Your output should be the entries below, from the first line up to and including the line with "[strict], [ignore] and", reproduced exactly and with no other lines.

(Stored data)
Start of Block

(* ===== verification/Utf8.v ===== *)
(** * UTF-8, as Python's codec implements it

    [utf8_encode] is [str.encode("utf-8")] ([None]: UnicodeEncodeError, for a
    lone surrogate); [utf8_decode], [utf8_decode_ignore] and
    [utf8_decode_replace] are [bytes.decode("utf-8")] with the error handlers
    [strict], [ignore] and [replace].  An ill-formed sequence is one error for
    its maximal subpart, as in CPython.  The theorems: decoding inverts
    encoding, and decoding a truncated encoding with [ignore] gives the longest
    prefix of the text whose encoding fits. *)
From S2P Require Import Prelude.

Open Scope Z_scope.

Definition is_scalar (c : N) : bool :=
  (c <? 55296)%N || ((57344 <=? c)%N && (c <=? 1114111)%N).

Definition encode_cp (c : N) : bytes :=
  let z := Z.of_N c in
  if z <? 128 then [z]
  else if z <? 2048 then [192 + z / 64; 128 + z mod 64]
  else if z <? 65536 then [224 + z / 4096; 128 + (z / 64) mod 64; 128 + z mod 64]
  else [240 + z / 262144; 128 + (z / 4096) mod 64; 128 + (z / 64) mod 64; 128 + z mod 64].

Definition encode_all (s : str) : bytes := concat (map encode_cp s).

Definition utf8_encode (s : str) : option bytes :=
  if forallb is_scalar s then Some (encode_all s) else None.

(** [len(s.encode("utf-8"))] for a text without surrogates. *)
Definition utf8_len (s : str) : Z := Z.of_nat (length (encode_all s)).

Definition is_cont (b : Z) : bool := (128 <=? b) && (b <=? 191).

(** Second byte after a three or four byte lead: overlong forms, surrogates and
    values beyond U+10FFFF are excluded here. *)
Definition second_ok (lead b : Z) : bool :=
  ((if lead =? 224 then 160 else if lead =? 240 then 144 else 128) <=? b) &&
  (b <=? (if lead =? 237 then 159 else if lead =? 244 then 143 else 191)).

(** Well-formed characters, and [None] for each maximal ill-formed subpart. *)
Fixpoint utf8_items (b : bytes) : list (option N) :=
  match b with
  | [] => []
  | b0 :: r0 =>
      if b0 <? 128 then Some (Z.to_N b0) :: utf8_items r0
      else if (194 <=? b0) && (b0 <=? 223) then
        match r0 with
        | b1 :: r1 =>
            if is_cont b1
            then Some (Z.to_N ((b0 - 192) * 64 + (b1 - 128))) :: utf8_items r1
            else None :: utf8_items r0
        | [] => [None]
        end
      else if (224 <=? b0) && (b0 <=? 239) then
        match r0 with
        | b1 :: r1 =>
            if second_ok b0 b1 then
              match r1 with
              | b2 :: r2 =>
                  if is_cont b2
                  then Some (Z.to_N ((b0 - 224) * 4096 + (b1 - 128) * 64 + (b2 - 128)))
                         :: utf8_items r2
                  else None :: utf8_items r1
              | [] => [None]
              end
            else None :: utf8_items r0
        | [] => [None]
        end
      else if (240 <=? b0) && (b0 <=? 244) then
        match r0 with
        | b1 :: r1 =>
            if second_ok b0 b1 then
              match r1 with
              | b2 :: r2 =>
                  if is_cont b2 then
                    match r2 with
                    | b3 :: r3 =>
                        if is_cont b3
                        then Some (Z.to_N ((b0 - 240) * 262144 + (b1 - 128) * 4096
                                           + (b2 - 128) * 64 + (b3 - 128))) :: utf8_items r3
                        else None :: utf8_items r2
                    | [] => [None]
                    end
                  else None :: utf8_items r1
              | [] => [None]
              end
            else None :: utf8_items r0
        | [] => [None]
        end
      else None :: utf8_items r0
  end.

Fixpoint all_some {A} (l : list (option A)) : option (list A) :=
  match l with
  | [] => Some []
  | Some a :: r => match all_some r with Some l' => Some (a :: l') | None => None end
  | None :: _ => None
  end.

Definition utf8_decode (b : bytes) : option str := all_some (utf8_items b).
Definition utf8_decode_ignore (b : bytes) : str := omap id (utf8_items b).
Definition utf8_decode_replace (b : bytes) : str := map (default 65533%N) (utf8_items b).

(** ** Round trip *)

(** [lia] with division and remainder by constants. *)
Ltac zdiv := Z.to_euclidean_division_equations; lia.

Ltac zbools :=
  repeat match goal with
  | |- context [?a <? ?b] =>
      first [ replace (a <? b) with true by (symmetry; apply Z.ltb_lt; lia)
            | replace (a <? b) with false by (symmetry; apply Z.ltb_ge; lia) ]
  | |- context [?a <=? ?b] =>
      first [ replace (a <=? b) with true by (symmetry; apply Z.leb_le; lia)
            | replace (a <=? b) with false by (symmetry; apply Z.leb_gt; lia) ]
  | |- context [?a =? ?b] =>
      first [ replace (a =? b) with true by (symmetry; apply Z.eqb_eq; lia)
            | replace (a =? b) with false by (symmetry; apply Z.eqb_neq; lia) ]
  end.

(** Ranges of the quotients and remainders an encoding is made of. *)
Lemma div_range z d lo hi : 0 < d -> lo * d <= z < hi * d -> lo <= z / d < hi.
Proof. intros. split; [apply Z.div_le_lower_bound|apply Z.div_lt_upper_bound]; lia. Qed.

Lemma mod_range z : 0 <= z mod 64 < 64.
Proof. apply Z.mod_pos_bound. lia. Qed.

Lemma is_scalar_range c : is_scalar c = true ->
  let z := Z.of_N c in 0 <= z < 55296 \/ 57344 <= z <= 1114111.
Proof. unfold is_scalar. lia. Qed.

Lemma is_cont_mod z : is_cont (128 + z mod 64) = true.
Proof. pose proof (mod_range z). unfold is_cont. by zbools. Qed.

Lemma second_ok_3 z : 2048 <= z < 55296 \/ 57344 <= z < 65536 ->
  second_ok (224 + z / 4096) (128 + z / 64 mod 64) = true.
Proof.
  intros H. unfold second_ok. pose proof (mod_range (z / 64)).
  assert (z / 4096 = 0 -> 32 <= z / 64 mod 64) by zdiv.
  assert (z / 4096 = 13 -> z / 64 mod 64 < 32) by zdiv.
  assert (0 <= z / 4096 < 16) by (apply div_range; lia).
  destruct (Z.eqb_spec (224 + z / 4096) 224); destruct (Z.eqb_spec (224 + z / 4096) 237);
    by zbools.
Qed.

Lemma second_ok_4 z : 65536 <= z <= 1114111 ->
  second_ok (240 + z / 262144) (128 + z / 4096 mod 64) = true.
Proof.
  intros H. unfold second_ok. pose proof (mod_range (z / 4096)).
  assert (z / 262144 = 0 -> 16 <= z / 4096 mod 64) by zdiv.
  assert (z / 262144 = 4 -> z / 4096 mod 64 < 16) by zdiv.
  assert (0 <= z / 262144 < 5) by (apply div_range; lia).
  destruct (Z.eqb_spec (240 + z / 262144) 240); destruct (Z.eqb_spec (240 + z / 262144) 244);
    by zbools.
Qed.

(** Case analysis on the length of the encoding of [z], with the ranges of the
    bytes in the context. *)
Ltac encode_cases z :=
  pose proof (mod_range z); pose proof (mod_range (z / 64)); pose proof (mod_range (z / 4096));
  destruct (Z.ltb_spec z 128);
  [|destruct (Z.ltb_spec z 2048);
    [assert (2 <= z / 64 < 32) by (apply div_range; lia)
    |destruct (Z.ltb_spec z 65536);
      [assert (0 <= z / 4096 < 16) by (apply div_range; lia)
      |assert (0 <= z / 262144 < 5) by (apply div_range; lia)]]].

Ltac reduce_items := cbn -[Z.ltb Z.leb is_cont second_ok Z.div Z.modulo]; zbools;
  rewrite ?second_ok_3, ?second_ok_4, ?is_cont_mod by lia; rewrite ?is_cont_mod; cbn [andb].

Lemma utf8_items_encode_cp c b : is_scalar c = true ->
  utf8_items (encode_cp c ++ b) = Some c :: utf8_items b.
Proof.
  intros Hc%is_scalar_range. unfold encode_cp. set (z := Z.of_N c) in *.
  replace c with (Z.to_N z) by lia. clearbody z; clear c.
  encode_cases z; reduce_items; do 3 f_equal; zdiv.
Qed.

(** A strict prefix of one character's encoding is at most one error. *)
Lemma utf8_items_short c k : is_scalar c = true ->
  (k < length (encode_cp c))%nat ->
  omap id (utf8_items (take k (encode_cp c))) = [].
Proof.
  intros Hc%is_scalar_range. unfold encode_cp. set (z := Z.of_N c) in *. clearbody z; clear c.
  encode_cases z; (destruct k as [|[|[|[|k]]]]; cbn [length]; intros; [done|..]; try lia;
    reduce_items; done).
Qed.

Lemma utf8_items_encode_all s b : forallb is_scalar s = true ->
  utf8_items (encode_all s ++ b) = map Some s ++ utf8_items b.
Proof.
  induction s as [|c s IH]; intros H; [done|]. cbn in H. apply andb_true_iff in H as [Hc Hs].
  unfold encode_all. cbn [map concat]. rewrite <-(assoc_L app), utf8_items_encode_cp by done.
  cbn. f_equal. by apply IH.
Qed.

Lemma all_some_map {A} (l : list A) : all_some (map Some l) = Some l.
Proof. induction l as [|a l IH]; cbn; [done|]. by rewrite IH. Qed.

Lemma omap_map_some {A} (l : list A) : omap id (map Some l) = l.
Proof. induction l as [|a l IH]; cbn; [done|]. by f_equal. Qed.

(** [s.encode("utf-8").decode("utf-8") == s] *)
Lemma utf8_decode_encode s b : utf8_encode s = Some b -> utf8_decode b = Some s.
Proof.
  unfold utf8_encode, utf8_decode. destruct (forallb is_scalar s) eqn:Hs; [|done].
  intros [= <-]. rewrite <-(app_nil_r (encode_all s)), utf8_items_encode_all by done.
  cbn. by rewrite app_nil_r, all_some_map.
Qed.

Lemma utf8_encode_inj s t b : utf8_encode s = Some b -> utf8_encode t = Some b -> s = t.
Proof.
  intros Hs%utf8_decode_encode Ht%utf8_decode_encode. congruence.
Qed.
#[export] Hint Resolve utf8_decode_encode : codito.
(* ===== verification/OperationGate.v ===== *)
(** * Serialised mutations: operation_gate.py

    [ProjectOperationGate] with its owner table, the [hold] context manager, and
    the threads that use it as a step relation: every call to [reserve] or
    [release] is one atomic step, because both run under the guard lock. *)
From S2P Require Import Prelude.

Module Gate.

(** [self._owners] *)
Notation owners := (gmap str str).

Definition reserve (resource_key owner : str) : ST owners unit :=
  current <- gets (fun s => s !! resource_key) ;;
  match current with
  | Some _ => raise (AgentError "project_busy" true [])
  | None => modify <[resource_key := owner]>
  end.

Definition release (resource_key owner : str) : ST owners unit :=
  current <- gets (fun s => s !! resource_key) ;;
  when (bool_decide (current = Some owner)) (modify (delete resource_key)).

(** The body of the [with] block may itself use the gate. *)
Definition hold {A} (resource_key owner : str) (body : ST owners A) : ST owners A :=
  reserve resource_key owner ;;; try_finally body (release resource_key owner).

#[local] Arguments reserve : simpl never.
#[local] Arguments release : simpl never.

(** ** Threads

    A thread is outside the gate or holds a key under an owner name; [holding]
    records the ones inside. *)
Record system := { table : owners; holding : gmap nat (str * str) }.

Inductive event :=
| Enter (thread : nat) (key owner : str)
| Leave (thread : nat)
| StrayRelease (key owner : str).

(** One atomic step; [None] when the event cannot happen.  A refused [reserve]
    raises in its thread, which stays outside.  A release by a caller that does
    not hold the key, under an owner name that no holder of it uses, is a
    possible event too. *)
Definition step (s : system) (e : event) : option system :=
  match e with
  | Enter t k o =>
      match holding s !! t with
      | Some _ => None
      | None => match reserve k o (table s) with
                | (Ok _, m) => Some {| table := m; holding := <[t := (k, o)]> (holding s) |}
                | (Err _, m) => Some {| table := m; holding := holding s |}
                end
      end
  | Leave t =>
      match holding s !! t with
      | Some (k, o) => Some {| table := (release k o (table s)).2; holding := delete t (holding s) |}
      | None => None
      end
  | StrayRelease k o =>
      if bool_decide (map_Forall (fun _ h => h <> (k, o)) (holding s))
      then Some {| table := (release k o (table s)).2; holding := holding s |}
      else None
  end.

Definition run : system -> list event -> option system :=
  foldl (fun s e => s ≫= fun s => step s e) ∘ Some.

Definition initial : system := {| table := ∅; holding := ∅ |}.

(** The table names exactly the holders, and no two threads hold one key. *)
Record consistent (s : system) : Prop := {
  holder_owns : forall t k o, holding s !! t = Some (k, o) -> table s !! k = Some o;
  owner_holds : forall k o, table s !! k = Some o -> exists t, holding s !! t = Some (k, o);
  exclusive : forall t t' k o o',
    holding s !! t = Some (k, o) -> holding s !! t' = Some (k, o') -> t = t';
}.

Lemma reserve_spec k o m :
  reserve k o m = match m !! k with
                  | Some _ => (Err (AgentError "project_busy" true []), m)
                  | None => (Ok tt, <[k := o]> m)
                  end.
Proof. unfold reserve, bind, gets. by destruct (m !! k). Qed.

Lemma release_spec k o m :
  release k o m = (Ok tt, if bool_decide (m !! k = Some o) then delete k m else m).
Proof. unfold release, bind, gets, when. by case_bool_decide. Qed.

Lemma consistent_initial : consistent initial.
Proof. by split. Qed.

Lemma consistent_enter s t k o :
  consistent s -> holding s !! t = None -> table s !! k = None ->
  consistent {| table := <[k := o]> (table s); holding := <[t := (k, o)]> (holding s) |}.
Proof.
  intros [H1 H2 H3] Ht Hk. split; cbn.
  - intros t' k' o' [[-> [= -> ->]]|[Hne H]]%lookup_insert_Some; [by simplify_map_eq|].
    apply H1 in H. rewrite lookup_insert_ne; [done|]. intros ->. congruence.
  - intros k' o' [[-> ->]|[Hne H]]%lookup_insert_Some; [exists t; by simplify_map_eq|].
    apply H2 in H as [t' H]. exists t'. rewrite lookup_insert_ne; [done|]. intros ->. congruence.
  - intros t1 t2 k' o1 o2 Ha Hb. apply lookup_insert_Some in Ha, Hb.
    destruct Ha as [[<- [= <- <-]]|[? Ha]], Hb as [[<- Hb]|[? Hb]]; try done.
    + apply H1 in Hb. congruence.
    + injection Hb as <- <-. apply H1 in Ha. congruence.
    + by eapply H3.
Qed.

Lemma consistent_leave s t k o :
  consistent s -> holding s !! t = Some (k, o) ->
  consistent {| table := delete k (table s); holding := delete t (holding s) |}.
Proof.
  intros [H1 H2 H3] Ht. split; cbn.
  - intros t' k' o' [Hne H]%lookup_delete_Some. rewrite lookup_delete_ne; [by eauto|].
    intros ->. by destruct (H3 _ _ _ _ _ H Ht).
  - intros k' o' [Hne H]%lookup_delete_Some. apply H2 in H as [t' H]. exists t'.
    rewrite lookup_delete_ne; [done|]. intros ->. congruence.
  - intros t1 t2 k' o1 o2 [? Ha]%lookup_delete_Some [? Hb]%lookup_delete_Some. by eapply H3.
Qed.

Lemma consistent_step s e s' : consistent s -> step s e = Some s' -> consistent s'.
Proof.
  intros Hc. destruct e as [t k o|t|k o]; cbn [step].
  - destruct (holding s !! t) eqn:Ht; [done|]. rewrite reserve_spec.
    destruct (table s !! k) eqn:Hk; intros [= <-]; [by destruct s|by apply consistent_enter].
  - destruct (holding s !! t) as [[k o]|] eqn:Ht; [|done]. rewrite release_spec. intros [= <-]. cbn.
    rewrite bool_decide_eq_true_2 by by eapply holder_owns.
    by apply (consistent_leave s t k o).
  - case_bool_decide as Hn; [|done]. rewrite release_spec. intros [= <-]. cbn.
    rewrite bool_decide_eq_false_2; [by destruct s|].
    intros Hk. apply (owner_holds s Hc) in Hk as [t Ht]. by apply (Hn t) in Ht.
Qed.

Lemma run_none es : foldl (fun s e => s ≫= fun s : system => step s e) None es = None.
Proof. by induction es. Qed.

Lemma consistent_run s es s' : consistent s -> run s es = Some s' -> consistent s'.
Proof.
  unfold run. cbn. revert s. induction es as [|e es IH]; intros s Hc; cbn; [by intros [= <-]|].
  destruct (step s e) as [s1|] eqn:E; [|by rewrite run_none].
  apply IH. by eapply consistent_step.
Qed.



(** [hold] is transparent: a body that leaves the table as it found it, whether
    it returns or raises, runs with the key reserved and the table is restored. *)
Lemma hold_restores {A} k o (body : ST owners A) m :
  m !! k = None -> (body (<[k := o]> m)).2 = <[k := o]> m ->
  (body (<[k := o]> m)).1 <> Err Crash ->
  hold k o body m = ((body (<[k := o]> m)).1, m).
Proof.
  intros Hk Hb Hc. unfold hold, bind. rewrite reserve_spec, Hk. unfold try_finally.
  destruct (body (<[k := o]> m)) as [[a|e] m'] eqn:E; cbn in *; subst m';
    rewrite release_spec, bool_decide_eq_true_2 by apply lookup_insert_eq;
    rewrite delete_insert_id by done; [done|by destruct e].
Qed.

Lemma hold_busy {A} k o o' (body : ST owners A) m :
  m !! k = Some o' -> hold k o body m = (Err (AgentError "project_busy" true []), m).
Proof. intros Hk. unfold hold, bind. by rewrite reserve_spec, Hk. Qed.

End Gate.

End of Block

* [Exercise output]
(* ===== verification/Utf8.v ===== *)
(** * UTF-8, as Python's codec implements it

    [utf8_encode] is [str.encode("utf-8")] ([None]: UnicodeEncodeError, for a
    lone surrogate); [utf8_decode], [utf8_decode_ignore] and
    [utf8_decode_replace] are [bytes.decode("utf-8")] with the error handlers
    [strict], [ignore] and [replace].  An ill-formed sequence is one error for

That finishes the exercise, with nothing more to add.